── DATA RECORDS
Lemma rnd_abs_nonneg a d : 0 <= a -> 0 < d -> 0 <= rnd_abs a d.
Proof.
  intros Ha Hd. unfold rnd_abs.
  pose proof (pow2_pos _ (expo_nonneg (a / d))).
  apply Z.mul_nonneg_nonneg; [|lia]. apply rne_ge; nia.
Qed.

Lemma rnd_abs_mono a d a' d' :
  0 <= a -> 0 < d -> 0 < d' -> a * d' <= a' * d -> rnd_abs a d <= rnd_abs a' d'.
Proof.
  intros Ha Hd Hd' H. assert (Ha' : 0 <= a') by nia.
  pose proof (div_mono_frac a d a' d' Hd Hd' H) as Hq.
  pose proof (expo_mono _ _ Hq) as He.
  pose proof (expo_nonneg (a / d)) as H0. 
  pose proof (expo_upper a d Ha Hd) as Up.
  pose proof (expo_lower a' d' Ha' Hd') as Lo.
  unfold rnd_abs. set (e := expo (a / d)) in *. set (e' := expo (a' / d')) in *.
  pose proof (pow2_pos e ltac:(lia)). pose proof (pow2_pos e' ltac:(lia)).
  destruct (Z.eq_dec e e') as [<-|Hne].
  - apply Z.mul_le_mono_nonneg_r; [lia|]. apply rne_mono; nia.
  - assert (rne a (d * 2 ^ e) <= 2 ^ 53) by (apply rne_le; nia).
    assert (2 ^ 52 <= rne a' (d' * 2 ^ e')) by (apply rne_ge; [nia|apply Lo; lia]).
    assert (2 * 2 ^ e <= 2 ^ e').
    { replace (2 * 2 ^ e) with (2 ^ Z.succ e) by (rewrite Z.pow_succ_r; lia).
      apply Z.pow_le_mono_r; lia. }
    change (2 ^ 53) with (2 * 2 ^ 52) in *.
    assert (0 <= rne a (d * 2 ^ e)) by (apply rne_ge; nia).
    transitivity ((2 * 2 ^ 52) * 2 ^ e); [nia|].
    transitivity (2 ^ 52 * 2 ^ e'); nia.
Qed.
(* ===== verification/Json.v ===== *)
(** * Decoded JSON, as the code reads driver data

    [json.RawMessage] payloads are modelled after the standard library's
    scanner: empty, not valid JSON, or a value. Object keys are compared
    exactly; drivers emit snake case, and encoding/json's case folding of keys
    is not modelled. The last of two equal keys wins, as in encoding/json. *)
From S2P Require Import Prelude Float64 GoTime.
From Stdlib Require Import ZArith Lia.
From stdpp Require Import base gmap strings list.
#[local] Open Scope Z_scope.

(** A number keeps its float64 value and, when it is written as an integer,
    that integer: [Unmarshal] into int64 takes only those in range. *)
#[warnings="-register-all"]
Inductive json : Type :=
| JNull
| JBool (b : bool)
| JNum (f : f64) (int : option Z)
| JString (s : string)
| JArray
| JObject (fields : list (string * json)).

Inductive RawMessage : Type :=
| RawEmpty
| RawInvalid
| RawJson (j : json).

(** The value of a key: the last entry with it. *)
Fixpoint lookup_last (k : string) (fs : list (string * json)) : option json :=
  match fs with
  | [] => None
  | (k', v) :: rest =>
      match lookup_last k rest with
      | Some w => Some w
      | None => if bool_decide (k = k') then Some v else None
      end
  end.

(** The fields of a payload that decodes to an object or [null]. *)
Definition obj_fields (d : RawMessage) : option (list (string * json)) :=
  match d with
  | RawJson (JObject fs) => Some fs
  | RawJson JNull => Some []
  | _ => None
  end.

(** Decoding one field into a pointer: an error, absent or null, or a value. *)
Inductive field (A : Type) : Type :=
| FErr
| FAbsent
| FVal (a : A).
Arguments FErr {A}.
Arguments FAbsent {A}.
Arguments FVal {A} a.

Definition bool_field (k : string) (fs : list (string * json)) : field bool :=
  match lookup_last k fs with
  | None | Some JNull => FAbsent
  | Some (JBool b) => FVal b
  | Some _ => FErr
  end.

Definition num_field (k : string) (fs : list (string * json)) : field f64 :=
  match lookup_last k fs with
  | None | Some JNull => FAbsent
  | Some (JNum f _) => if finite f then FVal f else FErr
  | Some _ => FErr
  end.

(** [json.Unmarshal] of one raw value into an int64 or a bool variable that
    starts at zero: [null] leaves it, a wrong type or range is an error. *)
Definition as_int64 (j : json) : option Z :=
  match j with
  | JNull => Some 0
  | JNum _ (Some n) => if (min_int64 <=? n) && (n <=? max_int64) then Some n else None
  | _ => None
  end.

Definition as_bool (j : json) : option bool :=
  match j with
  | JNull => Some false
  | JBool b => Some b
  | _ => None
  end.

Definition field_opt {A} (f : field A) : option A :=
  match f with FVal a => Some a | _ => None end.
Definition field_err {A} (f : field A) : bool :=
  match f with FErr => true | _ => false end.

Lemma num_field_finite k fs a : num_field k fs = FVal a -> finite a = true.
Proof.
  unfold num_field. intros H. repeat case_scrut_in H; try discriminate. congruence.
Qed.
(* ===== verification/Telemetry.v ===== *)
(** * The telemetry store (go/internal/telemetry/store.go: Store)

    Latest readings, their filters, driver health, the metric buffer and the
    poll counters. Operations that read the clock take [now]; loops over Go
    maps whose result depends on their order take the order of keys. The
    command-evidence maps are not part of this state: what [Update] and [Remove]
    do to them is in CommandEvidence. Locking is not modelled:
    every operation holds the store's mutex for its whole effect. *)
From S2P Require Import Prelude Float64 GoTime Json Kalman Health.
From Stdlib Require Import ZArith Lia Sorted.
From stdpp Require Import base gmap strings list.
#[local] Open Scope Z_scope.

Inductive DerType : Type := DerMeter | DerPV | DerBattery | DerEV | DerV2X | DerVehicle.
#[export] Instance DerType_eq : EqDecision DerType.
Proof. solve_decision. Defined.

Definition allDerTypes : list DerType := [DerMeter; DerPV; DerBattery; DerEV; DerV2X; DerVehicle].
Definition AllDerTypes : list DerType := allDerTypes.

Definition DerString (d : DerType) : string :=
  match d with
  | DerMeter => "meter" | DerPV => "pv" | DerBattery => "battery"
  | DerEV => "ev" | DerV2X => "v2x_charger" | DerVehicle => "vehicle"
  end.
Lemma orderBound_none last now ords reps b : last <= now -> boundOk last ords reps b -> boundOk now ords reps (orderBound None now b).
Proof.
  intros L H. apply (boundOk_later last now _ _ [] _ L) in H. rewrite app_nil_r in H. destruct H as [A B R K C P U].
  constructor; auto. discriminate.
Qed.
Lemma orderBound_some last now w ords reps b : last <= now -> rank w = 0 -> boundOk last ords reps b ->
  boundOk now (ords ++ [(w, now)]) reps (orderBound (Some w) now b).
Proof.
  intros L W H. apply (boundOk_later last now _ _ [] _ L) in H. rewrite app_nil_r in H. destruct H as [A B R K C P U].
  assert (P' : Forall (fun o : f64 * Time => snd o <= now) (ords ++ [(w, now)])).
  { apply Forall_app. split; [exact P|]. apply Forall_singleton. apply Z.le_refl. }
  unfold orderBound. cbn [batteryUpperKnown batteryUpperW batteryLowerW batteryLowerSince].
  destruct (negb (batteryUpperKnown b) || fle (batteryUpperW b) w) eqn:E.
  - constructor; cbn [batteryUpperKnown batteryUpperW batteryLowerW batteryLowerSince batteryReleased]; auto; try discriminate.
    + apply Forall_app. split; [|apply Forall_singleton; left; apply le_rel_refl; lia].
      destruct (batteryUpperKnown b) eqn:Kn.
      * cbn [negb orb] in E. apply fle_iff in E. apply (Forall_impl _ _ _ C). intros o. now apply covered_up.
      * destruct ords as [|o ords]; [constructor|]. discriminate K. discriminate.
    + intros N. exfalso. now apply N.
  - apply orb_false_iff in E as [E1 E2]. apply negb_false_iff in E1.
    assert (Lw : le_rel w (batteryUpperW b)).
    { destruct (le_rel_total w (batteryUpperW b) ltac:(lia) ltac:(lia)) as [G|G]; [exact G|]. apply fle_iff in G. congruence. }
    assert (C' : Forall (covered reps (batteryUpperW b)) (ords ++ [(w, now)])).
    { apply Forall_app. split; [exact C|]. apply Forall_singleton. now left. }
    destruct (IsZero (batteryLowerSince b) || flt (batteryLowerW b) w) eqn:G;
      constructor; cbn [batteryUpperKnown batteryUpperW batteryLowerW batteryLowerSince batteryReleased]; auto; try discriminate.
    + intros _. apply (Forall_impl _ _ _ P'). intros o Ho. now left.
    + intros N. apply Forall_app. split; [exact (U N)|]. apply Forall_singleton. right. cbn [fst].
      apply orb_false_iff in G as [_ G]. apply flt_false; [exact G|lia|lia].
Qed.
Lemma releasedBound_ok last now ords reps b : last <= now -> boundOk last ords reps b -> boundOk now ords reps (releasedBound b now).
Proof.
  intros L H. apply (boundOk_later last now _ _ [] _ L) in H. rewrite app_nil_r in H. destruct H as [A B R K C P U].
  destruct (fmax_fin_above (of_Z 0) (batteryUpperW b) zero_fin A) as (F & _ & G).
  constructor; cbn [releasedBound batteryUpperKnown batteryUpperW batteryLowerW batteryLowerSince batteryReleased]; auto using zero_fin.
  - apply (Forall_impl _ _ _ C). intros o. now apply covered_up.
  - destruct (batteryReleased b) eqn:E; cbn [negb orb].
    + destruct (IsZero (batteryLowerSince b)); intros N.
      * apply (Forall_impl _ _ _ P). intros o Ho. now left.
      * rewrite <- (R eq_refl). exact (U N).
    + intros _. apply (Forall_impl _ _ _ P). intros o Ho. now left.
Qed.
Lemma observeBound_ok last now ords reps power o b : last <= now -> (forall w, power = Some w -> rank w = 0) ->
  (forall p, o = Some p -> rank (oPowerW p) = 0) -> boundOk last ords reps b ->
  boundOk now ords (reps ++ match o with Some p => [(p, now)] | None => [] end) (observeBound power o now b).
Proof.
  intros L Wp Wo H. apply (boundOk_later last now _ _ (match o with Some p => [(p, now)] | None => [] end) _ L) in H.
  unfold observeBound. destruct (batteryUpperKnown b && negb (IsZero (batteryLowerSince b))) eqn:E; [|exact H].
  apply andb_prop in E as [Kn Z0]. apply negb_true_iff in Z0. unfold IsZero in Z0. apply Z.eqb_neq in Z0.
  destruct o as [p|]; [|exact H]. destruct (provesLower b p now) eqn:V; [|exact H]. cbv zeta.
  destruct H as [A B R K C P U]. destruct (fmax_fin_above _ (oPowerW p) B (Wo p eq_refl)) as (F1 & G1 & H1).
  set (u1 := fmax (batteryLowerW b) (oPowerW p)) in *. clearbody u1.
  set (u := if batteryReleased b then _ else _).
  assert (X : rank u = 0 /\ le_rel u1 u).
  { unfold u. destruct (batteryReleased b); [destruct (fmax_fin_above _ _ zero_fin F1) as (X1 & _ & X2); now split|].
    destruct power as [w|]; [|split; [exact F1|apply le_rel_refl; lia]].
    destruct (fmax_fin_above _ _ (Wp w eq_refl) F1) as (X1 & _ & X2). now split. }
  clearbody u. destruct X as [Ru Lu]. destruct (flt u (batteryUpperW b)) eqn:Lo; [|now constructor].
  constructor; cbn [batteryUpperKnown batteryUpperW batteryLowerW batteryLowerSince batteryReleased]; auto.
  - apply (Forall_impl _ _ _ (U Z0)). intros q [T|T].
    + right. exists (p, now). split; [apply elem_of_app; right; now apply list_elem_of_singleton|]. unfold provesLower in V.
      apply andb_prop in V as [V V3]. apply andb_prop in V as [V1 V2]. unfold shownBelow. cbn [fst snd]. rewrite V3.
      assert (Fu : fle (oPowerW p) u = true) by (apply fle_iff; exact (le_rel_trans _ _ _ H1 Lu)). rewrite Fu.
      unfold Before, After, GoTime.Add in *. rewrite negb_true_iff, Z.ltb_ge in V1, V2.
      change (ResponseDelay "battery") with (15 * Second) in V1. rewrite !andb_true_iff, !Z.leb_le. repeat split; [|exact V2].
      exact (Z.le_trans _ _ _ (Zplus_le_compat_r _ _ _ T) V1).
    + left. exact (le_rel_trans _ _ _ T (le_rel_trans _ _ _ G1 Lu)).
  - destruct (fle u (batteryLowerW b)); [intros N; exfalso; now apply N|exact U].
Qed.

(** ** Lemmas: the battery's record *)
Definition boundAt (driver : string) (cs : gmap string CommandEvidence) : BatteryBound := ceBound (default noEvidence (cs !! key driver DerBattery)).
(** The bound holds, and a record under a battery's key is that battery's. *)
Definition evidenceOk (driver : string) (last : Time) (ords : list (f64 * Time)) (reps : list (ControlObservation * Time)) (cs : gmap string CommandEvidence) : Prop :=
  boundOk last ords reps (boundAt driver cs) /\
  match cs !! key driver DerBattery with
  | Some c => ceDriver c = driver /\ ceKind c = "battery"%string /\ (forall w, cePowerW c = Some w -> rank w = 0)
  | None => ords = []
  end.
Definition sameRecord (c c' : CommandEvidence) : Prop :=
  ceDriver c' = ceDriver c /\ ceKind c' = ceKind c /\ cePowerW c' = cePowerW c /\ ceBound c' = ceBound c.
Lemma evidenceOk_same driver last last' ords reps reps' cs cs' : last <= last' ->
  (cs !! key driver DerBattery = None -> cs' !! key driver DerBattery = None) ->
  (forall c, cs !! key driver DerBattery = Some c -> exists c', cs' !! key driver DerBattery = Some c' /\ sameRecord c c') ->
  evidenceOk driver last ords reps cs -> evidenceOk driver last' ords (reps ++ reps') cs'.
Proof.
  intros L N Y [B R]. unfold evidenceOk, boundAt in *. destruct (cs !! key driver DerBattery) as [c|] eqn:E.
  - destruct (Y c eq_refl) as (c' & -> & D & K & P & Bd). change (default noEvidence (Some c')) with c'.
    change (default noEvidence (Some c)) with c in B. rewrite D, K, P, Bd. split; [now apply (boundOk_later last)|exact R].
  - rewrite (N eq_refl). split; [now apply (boundOk_later last)|exact R].
Qed.
Lemma measure_same kind sent power data now c : sameRecord c (measure kind sent power data now c).
Proof.
  unfold measure. destruct (obj_fields data) as [fs|]; [|now repeat split]. destruct (field_err _); [now repeat split|]. cbv zeta.
  assert (Np : forall a o x, sameRecord c x -> sameRecord c (noPowerClock a o x)).
  { intros a o x X. unfold noPowerClock. destruct o as [o|]; [|exact X]. cbv zeta. destruct (_ || _); [exact X|]. destruct (_ && _); exact X. }
  destruct (bool_decide (kind = DerEV)).
  - match goal with |- context [noPowerClock ?a ?o ?x] => set (y := noPowerClock a o x); assert (Y : sameRecord c y) by (apply Np; now repeat split) end.
    clearbody y. destruct (ControlPowerObservation power data now) as [o|]; [|exact Y]. destruct (_ || _); [exact Y|].
    destruct (negb _); [exact Y|]. unfold newReading. cbv zeta. destruct (HasMeasuredPower _ now); exact Y.
  - destruct (ControlPowerObservation power data now) as [o|]; [|now repeat split]. destruct (_ || _); [now repeat split|].
    destruct (negb _); [now repeat split|]. unfold newReading. cbv zeta. destruct (HasMeasuredPower _ now); now repeat split.
Qed.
────
◆ INSTRUCTIONS TO FOLLOW
Which lines above run from the one containing "destruct (fmax_fin_above (of_Z" to the one containing "assert (X : rank u = 0 /\ le_rel u1 u)."? Give them again exactly, both ends included.

◆ TASK ANSWER
  destruct (fmax_fin_above (of_Z 0) (batteryUpperW b) zero_fin A) as (F & _ & G).
  constructor; cbn [releasedBound batteryUpperKnown batteryUpperW batteryLowerW batteryLowerSince batteryReleased]; auto using zero_fin.
  - apply (Forall_impl _ _ _ C). intros o. now apply covered_up.
  - destruct (batteryReleased b) eqn:E; cbn [negb orb].
    + destruct (IsZero (batteryLowerSince b)); intros N.
      * apply (Forall_impl _ _ _ P). intros o Ho. now left.
      * rewrite <- (R eq_refl). exact (U N).
    + intros _. apply (Forall_impl _ _ _ P). intros o Ho. now left.
Qed.
Lemma observeBound_ok last now ords reps power o b : last <= now -> (forall w, power = Some w -> rank w = 0) ->
  (forall p, o = Some p -> rank (oPowerW p) = 0) -> boundOk last ords reps b ->
  boundOk now ords (reps ++ match o with Some p => [(p, now)] | None => [] end) (observeBound power o now b).
Proof.
  intros L Wp Wo H. apply (boundOk_later last now _ _ (match o with Some p => [(p, now)] | None => [] end) _ L) in H.
  unfold observeBound. destruct (batteryUpperKnown b && negb (IsZero (batteryLowerSince b))) eqn:E; [|exact H].
  apply andb_prop in E as [Kn Z0]. apply negb_true_iff in Z0. unfold IsZero in Z0. apply Z.eqb_neq in Z0.
  destruct o as [p|]; [|exact H]. destruct (provesLower b p now) eqn:V; [|exact H]. cbv zeta.
  destruct H as [A B R K C P U]. destruct (fmax_fin_above _ (oPowerW p) B (Wo p eq_refl)) as (F1 & G1 & H1).
  set (u1 := fmax (batteryLowerW b) (oPowerW p)) in *. clearbody u1.
  set (u := if batteryReleased b then _ else _).
  assert (X : rank u = 0 /\ le_rel u1 u).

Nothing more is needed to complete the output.